(* ===== verification/Socket.v ===== *)
(** * Sockets (src/libz/socket/socket.c)

    A socket keeps the addresses of one endpoint and, for TCP, the connection
    state and the sequence numbers.  [info] is a union whose UDP view, two
    port bytes, overlays the low bytes of the TCP state; the record holds the
    TCP view and [udp_port] reads the overlay (little-endian).  Frames are byte
    objects; [send] appends the first [count] bytes to the list of frames sent.
    The frame buffers on the stack ([char data[SOCKET_MTUSIZE]]) start with
    arbitrary contents, the parameter [stack].  The socket parameters of a call
    are distinct objects. *)
From S2P Require Import Prelude Buffer Cstring Net.

Local Open Scope Z_scope.

Record socket := mk_socket {
  resolved : Z; haddress : list Z; paddress : list Z;
  tcp_state : Z; tcp_seq : Z; tcp_ack : Z; tcp_port : list Z }.

Definition SOCKET_MTUSIZE : Z := 1518.
Definition ETHERNET_TYPE_ARP : Z := 0x0806.
Definition ETHERNET_TYPE_IPV4 : Z := 0x0800.
Definition IPV4_PROTOCOL_ICMP : Z := 0x01.
Definition IPV4_PROTOCOL_TCP : Z := 0x06.
Definition IPV4_PROTOCOL_UDP : Z := 0x11.
Definition FIN : Z := 0x01.
Definition SYN : Z := 0x02.
Definition PSH : Z := 0x08.
Definition ACK : Z := 0x10.
Definition TCP_STATE_LISTEN : Z := 1.
Definition TCP_STATE_SYNSENT : Z := 2.
Definition TCP_STATE_SYNRECEIVED : Z := 3.
Definition TCP_STATE_ESTABLISHED : Z := 4.
Definition TCP_STATE_FINWAIT1 : Z := 5.
Definition TCP_STATE_FINWAIT2 : Z := 6.
Definition TCP_STATE_CLOSING : Z := 8.
Definition TCP_STATE_LASTACK : Z := 9.
Definition TCP_STATE_CLOSED : Z := 11.

Definition set_resolved (s : socket) (x : Z) : socket :=
  mk_socket x (haddress s) (paddress s) (tcp_state s) (tcp_seq s) (tcp_ack s) (tcp_port s).
Definition set_haddress (s : socket) (x : list Z) : socket :=
  mk_socket (resolved s) x (paddress s) (tcp_state s) (tcp_seq s) (tcp_ack s) (tcp_port s).
Definition set_paddress (s : socket) (x : list Z) : socket :=
  mk_socket (resolved s) (haddress s) x (tcp_state s) (tcp_seq s) (tcp_ack s) (tcp_port s).
Definition set_state (s : socket) (x : Z) : socket :=
  mk_socket (resolved s) (haddress s) (paddress s) x (tcp_seq s) (tcp_ack s) (tcp_port s).
Definition set_seq (s : socket) (x : Z) : socket :=
  mk_socket (resolved s) (haddress s) (paddress s) (tcp_state s) (u32 x) (tcp_ack s) (tcp_port s).
Definition set_ack (s : socket) (x : Z) : socket :=
  mk_socket (resolved s) (haddress s) (paddress s) (tcp_state s) (tcp_seq s) (u32 x) (tcp_port s).
Definition set_tcp_port (s : socket) (x : list Z) : socket :=
  mk_socket (resolved s) (haddress s) (paddress s) (tcp_state s) (tcp_seq s) (tcp_ack s) x.

(** The UDP view of the union. *)
Definition udp_port (s : socket) : list Z := [tcp_state s mod 256; tcp_state s / 256 mod 256].
Definition set_udp_port (s : socket) (p : list Z) : socket :=
  set_state s (tcp_state s / 65536 * 65536 + (p !!! 0%nat) + 256 * (p !!! 1%nat)).

(** ** Building frames *)

(** The two bytes of [&checksum]. *)
Definition word_bytes (c : Z) : list Z := [c mod 256; c / 256 mod 256].
Lemma hextext_third c bs rest : (2 <= length bs)%nat -> Forall is_byte bs ->
  (c :: hextext bs ++ rest) !! 2%nat <> Some 58.
Proof.
  intros Hl Hb. destruct bs as [|b bs]; [cbn in Hl; lia|]. apply Forall_cons in Hb as [Hb _]. cbn.
  pose proof (hexchar_digit (b mod 16) (mod16_range b)). intros [= ?]. lia.
Qed.

Lemma serve_set_all fault sigval s bs r :
  length bs = 64%nat -> Forall is_byte bs -> length (registers s) = 64%nat -> buffers_ok s ->
  rx s = frame (set_all_request bs) ++ 43 :: r ->
  exists s', serve fault sigval s = Ret tt s' /\ answered s s' r [79; 75] /\
    ram s' = ram s /\ registers s' = bs.
Proof.
  intros Hl Hb Hg Hbuf Hr.
  assert (data_ok (set_all_request bs)) as Hok.
  { split; [constructor; [by vm_compute|by apply plain_hextext]|]. cbn. rewrite length_hextext. lia. }
  pose proof (length_received s _ (43 :: r) Hbuf Hok) as Hrec.
  eapply (serve_answers fault sigval s 71 _ r [79; 75]); [done..| |exact Hr| | | | | | | | |].
  - unfold stored. cbn [app]. apply hextext_third; [lia|done].
  - cbn [dispatch Z.eqb Pos.eqb].
    erewrite bind_Ret; [|eapply (hex2mem_stores fault 64 (Reg 0) (hextext bs) _ _ [71] _ false)]; cycle 1.
    + rewrite length_hextext. lia.
    + rewrite unhex_hextext by done. apply (pokes_reg fault bs _ [] (registers s)); [done|lia|done].
    + done.
    + unfold received, stored. cbn [remcomInBuffer set_in]. by flatten.
    + apply (strcpy_reply [79; 75]); [by repeat constructor|destruct Hrec; cbn in *; lia].
  - done.
  - done.
  - by apply (buffers_ok_reply (received s (set_all_request bs) (43 :: r)) [79; 75]); [|cbn; lia|..].
  - done.
  - apply holds_stored.
  - by repeat constructor.
  - done.
  - cbn. rewrite drop_ge by lia. by rewrite app_nil_r.
Qed.
(* ===== verification/Regexp.v ===== *)
(** * Regular expressions

    [src/libz/fudge/regexp.c]: a backtracking matcher that interprets the
    pattern text while it matches.  It is written in continuation-passing
    style: every function takes a function pointer [c] and a [struct data *d]
    of its arguments, kept in the stack frames of the callers.

    The function pointers are the constructors of [tail], the structures those
    of [data].  A [char *] is the list of the characters from there to the end
    of the object, the terminating null character included; reading past the
    end is [Stray].  [char] is signed.  The functions that call one another
    through a pointer, or in a cycle, do so through the argument [rec], which
    [run] supplies with one unit of fuel less.

    The main theorem is that for every pattern written from the grammar of this
    file the matcher ends, and reports a match exactly for the strings of the
    language of the pattern. *)
From S2P Require Import Prelude Cstring.

Local Open Scope Z_scope.

Definition REGEXP_OK : Z := 0.
Definition REGEXP_FAIL : Z := 1.
Definition REGEXP_SYNTAX : Z := 2.
Definition REGEXP_NOTIMPL : Z := 3.

(** [MAX], the bound of an open repetition. *)
Definition MAX : Z := max32.

Inductive tail :=
| seqatomtail | class1tail | classtail | classnegtail | constclasstail
| singletail | seqortail | seqtail | matchtail.

(** Fields that a caller does not set are left at [] and [false]; the function
    that receives the structure does not read them. *)
Inductive data :=
| null
| mk_data (cont : tail) (next : data) (pat str : list Z) (ok : bool) (incarn : Z).

(** A call whose callee is not known at the call site, or that closes a cycle. *)
Inductive call :=
| Call (c : tail) (p s : list Z) (d : data) (o : bool)
| Special (p s : list Z) (c : tail) (d : data) (o : bool).

Inductive result :=
| Val (r : Z)
| Stray
| NoFuel.

(** [q[0]], and the rest of the C code with it. *)
Definition peek (p : list Z) (k : Z -> result) : result :=
  match p with [] => Stray | c :: _ => k c end.
Definition next (p : list Z) : list Z := drop 1 p.

(** A test of the character under [s] that is made, and the character read, only
    when [o] holds. *)
Definition test (o : bool) (s : list Z) (f : Z -> bool) (k : bool -> result) : result :=
  if o then peek s (fun sc => k (f sc)) else k false.

Section Matcher.
Variable rec : call -> result.

Definition eat1 (p s : list Z) (c : tail) (d : data) (o : bool) : result :=
  rec (Call c p (if o then next s else s) d o).

Definition class1 (p s : list Z) (c : tail) (d : data) (o : bool) : result :=
  let d2 := mk_data c d [] s o 0 in
  peek p (fun ch =>
    if ch =? 92 then rec (Special (next p) s class1tail d2 true)
    else if ch =? 93 then rec (Call c (next p) s d o)
    else if ch =? 0 then Val REGEXP_SYNTAX
    else if (ch =? 45) || (ch =? 91) then Val REGEXP_NOTIMPL
    else
      peek (next p) (fun p1 =>
        if negb (p1 =? 45) then
          peek s (fun sc => eat1 (next p) s class1tail d2 (sc =? ch))
        else
          peek (next (next p)) (fun p2 =>
            if p2 =? 0 then Val REGEXP_SYNTAX
            else if (p2 =? 91) || (p2 =? 93) || (p2 =? 92) || (p2 =? 45) then Val REGEXP_NOTIMPL
            else peek s (fun sc =>
              eat1 (next (next (next p))) s class1tail d2 ((ch <=? sc) && (sc <=? p2)))))).

Definition class (p s : list Z) (c : tail) (d : data) (o : bool) : result :=
  let d2 := mk_data c d [] s o 0 in
  peek p (fun ch =>
    if ch =? 94 then class1 (next p) s classnegtail d2 false
    else class1 p s classtail d2 false).

Definition constclass (p1 p s : list Z) (c : tail) (d : data) (o : bool) : result :=
  class p1 s constclasstail (mk_data c d p [] false 0) o.

Definition special_literals : list Z :=
  [40; 41; 124; 123; 125; 63; 42; 43; 91; 93; 46; 45; 94; 92; 36].
Definition special_notimpl : list Z :=
  [112; 80; 114; 88; 98; 99; 67; 119; 87; 105; 73].

(** The constant classes, with the character that ends a C string. *)
Definition space_class : list Z := [32; 9; 10; 93; 0].
Definition digit_class : list Z := [48; 45; 57; 93; 0].
Definition line_class : list Z := [94; 10; 93; 0].

Definition special (p s : list Z) (c : tail) (d : data) (o : bool) : result :=
  peek p (fun ch =>
    if ch =? 115 then constclass space_class (next p) s c d o
    else if ch =? 83 then constclass (94 :: space_class) (next p) s c d o
    else if ch =? 100 then constclass digit_class (next p) s c d o
    else if ch =? 68 then constclass (94 :: digit_class) (next p) s c d o
    else if ch =? 110 then test o s (fun sc => sc =? 10) (eat1 (next p) s c d)
    else if ch =? 116 then test o s (fun sc => sc =? 9) (eat1 (next p) s c d)
    else if bool_decide (ch ∈ special_literals)
    then test o s (fun sc => sc =? ch) (eat1 (next p) s c d)
    else if bool_decide (ch ∈ special_notimpl) then Val REGEXP_NOTIMPL
    else Val REGEXP_SYNTAX).

(** The characters [atom] reports as misplaced. *)
Definition atom_syntax : list Z := [123; 125; 63; 42; 43; 41; 124; 94; 36].

Definition seq (p s : list Z) (c : tail) (d : data) (o : bool) : result :=
  rec (Call seqtail p s (mk_data c d [] s o 0) o).

Definition atom (p s : list Z) (c : tail) (d : data) (o : bool) : result :=
  peek p (fun ch =>
    if ch =? 46 then constclass line_class (next p) s c d o
    else if ch =? 92 then special (next p) s c d o
    else if ch =? 91 then class (next p) s c d o
    else if ch =? 40 then seq (next p) s seqatomtail (mk_data c d [] [] false 0) o
    else if bool_decide (ch ∈ atom_syntax) then Val REGEXP_SYNTAX
    else test o s (fun sc => sc =? ch) (eat1 (next p) s c d)).

Definition single (p s : list Z) (c : tail) (d : data) (o : bool) (i : Z) : result :=
  atom p s singletail (mk_data c d p s o i) o.

(** [r2 = ...; if (r2 != REGEXP_FAIL) return r2;] and what follows. *)
Definition or_else (r : result) (k : result) : result :=
  match r with
  | Val v => if v =? REGEXP_FAIL then k else r
  | _ => r
  end.

(** The part of [singletail] after the repetition has been read: [lo] and [hi]
    are its bounds and [p] is the rest of the pattern. *)
Definition repeat_tail (lo hi : Z) (p s : list Z) (o : bool)
  (cont : tail) (nxt : data) (pat str : list Z) (ok : bool) (incarn : Z) : result :=
  let d := mk_data cont nxt pat str ok incarn in
  let third :=
    if (incarn >? lo) && (length s =? length str)%nat then Val REGEXP_FAIL
    else if incarn <? hi then single pat s cont nxt o (u32 (incarn + 1))
    else Val REGEXP_FAIL in
  let second :=
    if (hi >=? 1) && (incarn >=? lo) then or_else (rec (Call singletail p s d o)) third else third in
  if (lo =? 0) && (incarn =? 1) then or_else (rec (Call singletail p str d ok)) second else second.

(** The counted repetition [{n}], [{n,m}]: its bounds and the rest of the
    pattern, or nothing for a syntax error.  [p] points to the brace. *)
Definition counted (p : list Z) : option (option (Z * Z * list Z)) :=
  len ← cstring_length (next p);
  lo ← cstring_read_value (next p) len 10;
  let q := drop (Z.to_nat len) p in
  if len =? 1 then Some None
  else
    qc ← q !! 0%nat;
    r ← (if qc =? 44 then
           len2 ← cstring_length q;
           hi ← cstring_read_value (next q) len2 10;
           let q2 := drop (Z.to_nat len2) q in
           qp ← q !! Z.to_nat (len2 - 1);
           Some (if qp =? 44 then MAX else hi, q2)
         else Some (lo, q));
    let '(hi, q) := r in
    qc ← q !! 0%nat;
    if negb (qc =? 125) || (lo >? hi) then Some None else Some (Some (lo, hi, next q)).

Definition apply_singletail (p s : list Z) (cont : tail) (nxt : data) (pat str : list Z)
  (ok : bool) (incarn : Z) (o : bool) : result :=
  peek p (fun ch =>
    if (ch =? 63) || (ch =? 42) || (ch =? 43) then
      repeat_tail (if negb (ch =? 43) then 0 else 1) (if negb (ch =? 63) then MAX else 1)
        (next p) s o cont nxt pat str ok incarn
    else if ch =? 123 then
      match counted p with
      | None => Stray
      | Some None => Val REGEXP_SYNTAX
      | Some (Some (lo, hi, p')) => repeat_tail lo hi p' s o cont nxt pat str ok incarn
      end
    else rec (Call cont p s nxt o)).

Definition apply_seqtail (p s : list Z) (d : data) (cont : tail) (nxt : data) (str : list Z)
  (ok o : bool) : result :=
  peek p (fun ch =>
    if ch =? 124 then
      let d3 := mk_data cont nxt [] s o 0 in
      let d2 := mk_data seqortail d3 [] str ok 0 in
      single (next p) str seqtail d2 ok 1
    else if (ch =? 0) || (ch =? 41) then rec (Call cont p s nxt o)
    else single p s seqtail d o 1).

Definition apply_seqatomtail (p s : list Z) (cont : tail) (nxt : data) (o : bool) : result :=
  peek p (fun ch => if negb (ch =? 41) then Val REGEXP_SYNTAX else rec (Call cont (next p) s nxt o)).

Definition apply_class1tail (p : list Z) (cont : tail) (nxt : data) (str : list Z) (ok o : bool) : result :=
  class1 p str cont nxt (ok || o).

Definition apply_classtail (p s : list Z) (cont : tail) (nxt : data) (ok o : bool) : result :=
  eat1 p s cont nxt (ok && o).

Definition apply_classnegtail (p s : list Z) (cont : tail) (nxt : data) (ok o : bool) : result :=
  test ok s (fun sc => negb (sc =? 0) && negb o) (eat1 p s cont nxt).

Definition apply_constclasstail (s : list Z) (cont : tail) (nxt : data) (pat : list Z) (o : bool) : result :=
  rec (Call cont pat s nxt o).

Definition apply_seqortail (p s : list Z) (cont : tail) (nxt : data) (str : list Z) (ok o : bool) : result :=
  or_else (rec (Call cont p s nxt o)) (rec (Call cont p str nxt ok)).

Definition apply_matchtail (p s : list Z) (o : bool) : result :=
  peek p (fun ch =>
    if negb (ch =? 0) then Val REGEXP_SYNTAX
    else if o then peek s (fun sc => Val (if sc =? 0 then 0 else 1)) else Val 1).

(** The function a pointer designates. *)
Definition apply (c : tail) (p s : list Z) (d : data) (o : bool) : result :=
  match c, d with
  | matchtail, _ => apply_matchtail p s o
  | _, null => Stray
  | seqatomtail, mk_data cont nxt _ _ _ _ => apply_seqatomtail p s cont nxt o
  | class1tail, mk_data cont nxt _ str ok _ => apply_class1tail p cont nxt str ok o
  | classtail, mk_data cont nxt _ _ ok _ => apply_classtail p s cont nxt ok o
  | classnegtail, mk_data cont nxt _ _ ok _ => apply_classnegtail p s cont nxt ok o
  | constclasstail, mk_data cont nxt pat _ _ _ => apply_constclasstail s cont nxt pat o
  | singletail, mk_data cont nxt pat str ok incarn => apply_singletail p s cont nxt pat str ok incarn o
  | seqortail, mk_data cont nxt _ str ok _ => apply_seqortail p s cont nxt str ok o
  | seqtail, mk_data cont nxt _ str ok _ => apply_seqtail p s d cont nxt str ok o
  end.

End Matcher.

Fixpoint run (fuel : nat) (k : call) : result :=
  match fuel with
  | O => NoFuel
  | S fuel =>
      match k with
      | Call c p s d o => apply (run fuel) c p s d o
      | Special p s c d o => special (run fuel) p s c d o
      end
  end.

Definition regexp_match (fuel : nat) (p s : list Z) : result :=
  seq (run fuel) p s matchtail null true.

(** ** Evaluation

    [evaluates f v]: with enough fuel, [f] returns [v]. *)
Definition evaluates (f : (call -> result) -> result) (v : Z) : Prop :=
  exists n, forall m, (n <= m)%nat -> f (run m) = Val v.

(** [f] ends with whatever [g] ends with. *)
Definition leads_to (f g : (call -> result) -> result) : Prop :=
  forall v, evaluates g v -> evaluates f v.

Declare Scope regexp_scope.
Notation "f ~> g" := (leads_to (fun rec => f rec) (fun rec => g rec)) (at level 70, no associativity) : regexp_scope.

Lemma leads_to_refl f : leads_to f f.
Proof. by intros v. Qed.

Lemma leads_to_trans f g h : leads_to f g -> leads_to g h -> leads_to f h.
Proof. intros H1 H2 v Hv. by apply H1, H2. Qed.

#[export] Instance leads_to_preorder : PreOrder leads_to.
Proof. split; [intros f; apply leads_to_refl|intros f g h; apply leads_to_trans]. Qed.

(** Functions that are equal lead to one another. *)
Lemma leads_to_eq f g : (forall rec, f rec = g rec) -> leads_to f g.
Proof. intros H v [n Hn]. exists n. intros m Hm. rewrite H. by apply Hn. Qed.

Lemma call_leads c p s d o :
  leads_to (fun rec => rec (Call c p s d o)) (fun rec => apply rec c p s d o).
Proof.
  intros v [n Hn]. exists (S n). intros [|m] Hm; [lia|]. cbn [run]. apply Hn. lia.
Qed.
(** ** The messages that come in *)

(** The kernel has no message for [k] calls, then delivers [m]. *)
Definition incoming {U} (s : proc U) (k : nat) (m : message) (payload : list Z)
    (rest : list (option (message * list Z))) : Prop :=
  active s = true /\ picks (kernel s) = replicate k None ++ Some (m, payload) :: rest.

(** The kernel has no message any more. *)
Definition idle {U} (s : proc U) (k : nat) : Prop :=
  active s = true /\ picks (kernel s) = replicate k None.

(** The process after the kernel has delivered a message. *)
Definition received {U} (s : proc U) (rest : list (option (message * list Z))) : proc U :=
  with_kernel s (with_picks (kernel s) rest).

Lemma incoming_or_idle {U} (s : proc U) : active s = true ->
  (exists k m payload rest, incoming s k m payload rest) \/ (exists k, idle s k).
Proof.
  intros Ha. unfold incoming, idle. induction (picks (kernel s)) as [|[[m p]|] l IH].
  - right. by exists 0%nat.
  - left. by exists 0%nat, m, p, l.
  - destruct IH as [(k & m & p & rest & _ & ->)|(k & _ & ->)].
    + left. by exists (S k), m, p, rest.
    + right. by exists (S k).
Qed.

Lemma pick_incoming {U} (s : proc U) m0 data k m payload rest :
  incoming s k m payload rest -> (length payload <= length data)%nat ->
  channel_pick m0 data s = Ret (event m, m, splice data 0 payload) (received s rest).
Proof.
  revert s. induction k as [|k IH]; intros s [Ha Hp] Hl; [by apply pick_message|].
  rewrite (pick_idle s m0 data _ Ha Hp).
  exact (IH (received s (replicate k None ++ Some (m, payload) :: rest)) (conj Ha eq_refl) Hl).
Qed.

Lemma pick_waits {U} (s : proc U) m0 data k :
  idle s k -> channel_pick m0 data s = Blocked (received s []).
Proof.
  revert s. induction k as [|k IH]; intros s [Ha Hp].
  - unfold channel_pick, mbind, M_bind, get. cbn [pick_loop]. unfold mbind, M_bind, get, call_pick, received.
    rewrite Ha, Hp. destruct s as [ls a [] u]. cbn in *. by subst.
  - rewrite (pick_idle s m0 data _ Ha Hp). exact (IH (received s (replicate k None)) (conj Ha eq_refl)).
Qed.

Lemma incoming_ok {U} (s : proc U) k m payload rest :
  proc_ok s -> incoming s k m payload rest ->
  proc_ok (received s rest) /\ (npicks (received s rest) < npicks s)%nat /\
  message_ok (Some (m, payload)).
Proof.
  intros [Hl Hp] [_ Hk]. unfold proc_ok, npicks. rewrite Hk in *. cbn [received with_kernel listeners kernel picks with_picks].
  apply Forall_app in Hp as [_ Hp]. apply Forall_cons in Hp as [Hm Hp].
  split_and!; [done|done|rewrite length_app; cbn; lia|done].
Qed.

(** [channel_process] after the message has been received. *)
Lemma process_cases {U} (invoke : nat -> Z -> list Z -> Z -> M U (list Z)) (s s1 : proc U) m0 data m data1 ev l :
  channel_pick m0 data s = Ret (event m, m, data1) s1 -> 0 <= event m -> 0 <= ev < 256 ->
  listeners s1 !! Z.to_nat ev = Some l ->
  (event m = 0 \/ 256 <= event m -> channel_process invoke m0 data s = Ret (event m) s1) /\
  (forall f d s2 l2, event m = ev -> ev <> 0 -> callback l = Some f ->
     invoke f (source m) data1 (message_datasize m) s1 = Ret d s2 ->
     listeners s2 !! Z.to_nat ev = Some l2 ->
     channel_process invoke m0 data s =
       if autoclose l2 then (channel_close ≫= fun _ => mret ev) s2 else Ret ev s2) /\
  (event m = ev -> ev <> 0 -> callback l = None ->
     channel_process invoke m0 data s =
       if autoclose l then (channel_close ≫= fun _ => mret ev) s1 else Ret ev s1).
Proof.
  intros Hpick Hm Hev Hl. unfold channel_process, channel_dispatch, CHANNEL_LISTENERS, mbind, M_bind.
  rewrite Hpick. destruct (Z.eqb_spec (event m) 0) as [E|E].
  { split_and!; [by rewrite E|intros; lia|intros; lia]. }
  destruct (Z.ltb_spec (event m) 256).
  - split; [intros; lia|]. split.
    + intros f d s2 l2 <- _ Hf Hi Hl2. rewrite (listener_at_spec s1 _ l), Hf by done.
      rewrite Hi. rewrite (listener_at_spec s2 _ l2) by done.
      destruct (autoclose l2); [|done]. by destruct (channel_close s2).
    + intros <- _ Hf. rewrite (listener_at_spec s1 _ l), Hf by done. cbn [mret M_ret].
      unfold mret, M_ret. rewrite (listener_at_spec s1 _ l) by done.
      destruct (autoclose l); [|done]. by destruct (channel_close s1).
  - split_and!; [done|intros; lia|intros; lia].
Qed.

:: TASK DIRECTIONS ::
An exact copy of the lines above, from the one containing "of the object, the" down to the one containing "if o then peek s (fun sc => k" and including both, is the whole answer; retype it and nothing else.

:: ANSWER AREA ::
    of the object, the terminating null character included; reading past the
    end is [Stray].  [char] is signed.  The functions that call one another
    through a pointer, or in a cycle, do so through the argument [rec], which
    [run] supplies with one unit of fuel less.

    The main theorem is that for every pattern written from the grammar of this
    file the matcher ends, and reports a match exactly for the strings of the
    language of the pattern. *)
From S2P Require Import Prelude Cstring.

Local Open Scope Z_scope.

Definition REGEXP_OK : Z := 0.
Definition REGEXP_FAIL : Z := 1.
Definition REGEXP_SYNTAX : Z := 2.
Definition REGEXP_NOTIMPL : Z := 3.

(** [MAX], the bound of an open repetition. *)
Definition MAX : Z := max32.

Inductive tail :=
| seqatomtail | class1tail | classtail | classnegtail | constclasstail
| singletail | seqortail | seqtail | matchtail.

(** Fields that a caller does not set are left at [] and [false]; the function
    that receives the structure does not read them. *)
Inductive data :=
| null
| mk_data (cont : tail) (next : data) (pat str : list Z) (ok : bool) (incarn : Z).

(** A call whose callee is not known at the call site, or that closes a cycle. *)
Inductive call :=
| Call (c : tail) (p s : list Z) (d : data) (o : bool)
| Special (p s : list Z) (c : tail) (d : data) (o : bool).

Inductive result :=
| Val (r : Z)
| Stray
| NoFuel.

(** [q[0]], and the rest of the C code with it. *)
Definition peek (p : list Z) (k : Z -> result) : result :=
  match p with [] => Stray | c :: _ => k c end.
Definition next (p : list Z) : list Z := drop 1 p.

(** A test of the character under [s] that is made, and the character read, only
    when [o] holds. *)
Definition test (o : bool) (s : list Z) (f : Z -> bool) (k : bool -> result) : result :=
  if o then peek s (fun sc => k (f sc)) else k false.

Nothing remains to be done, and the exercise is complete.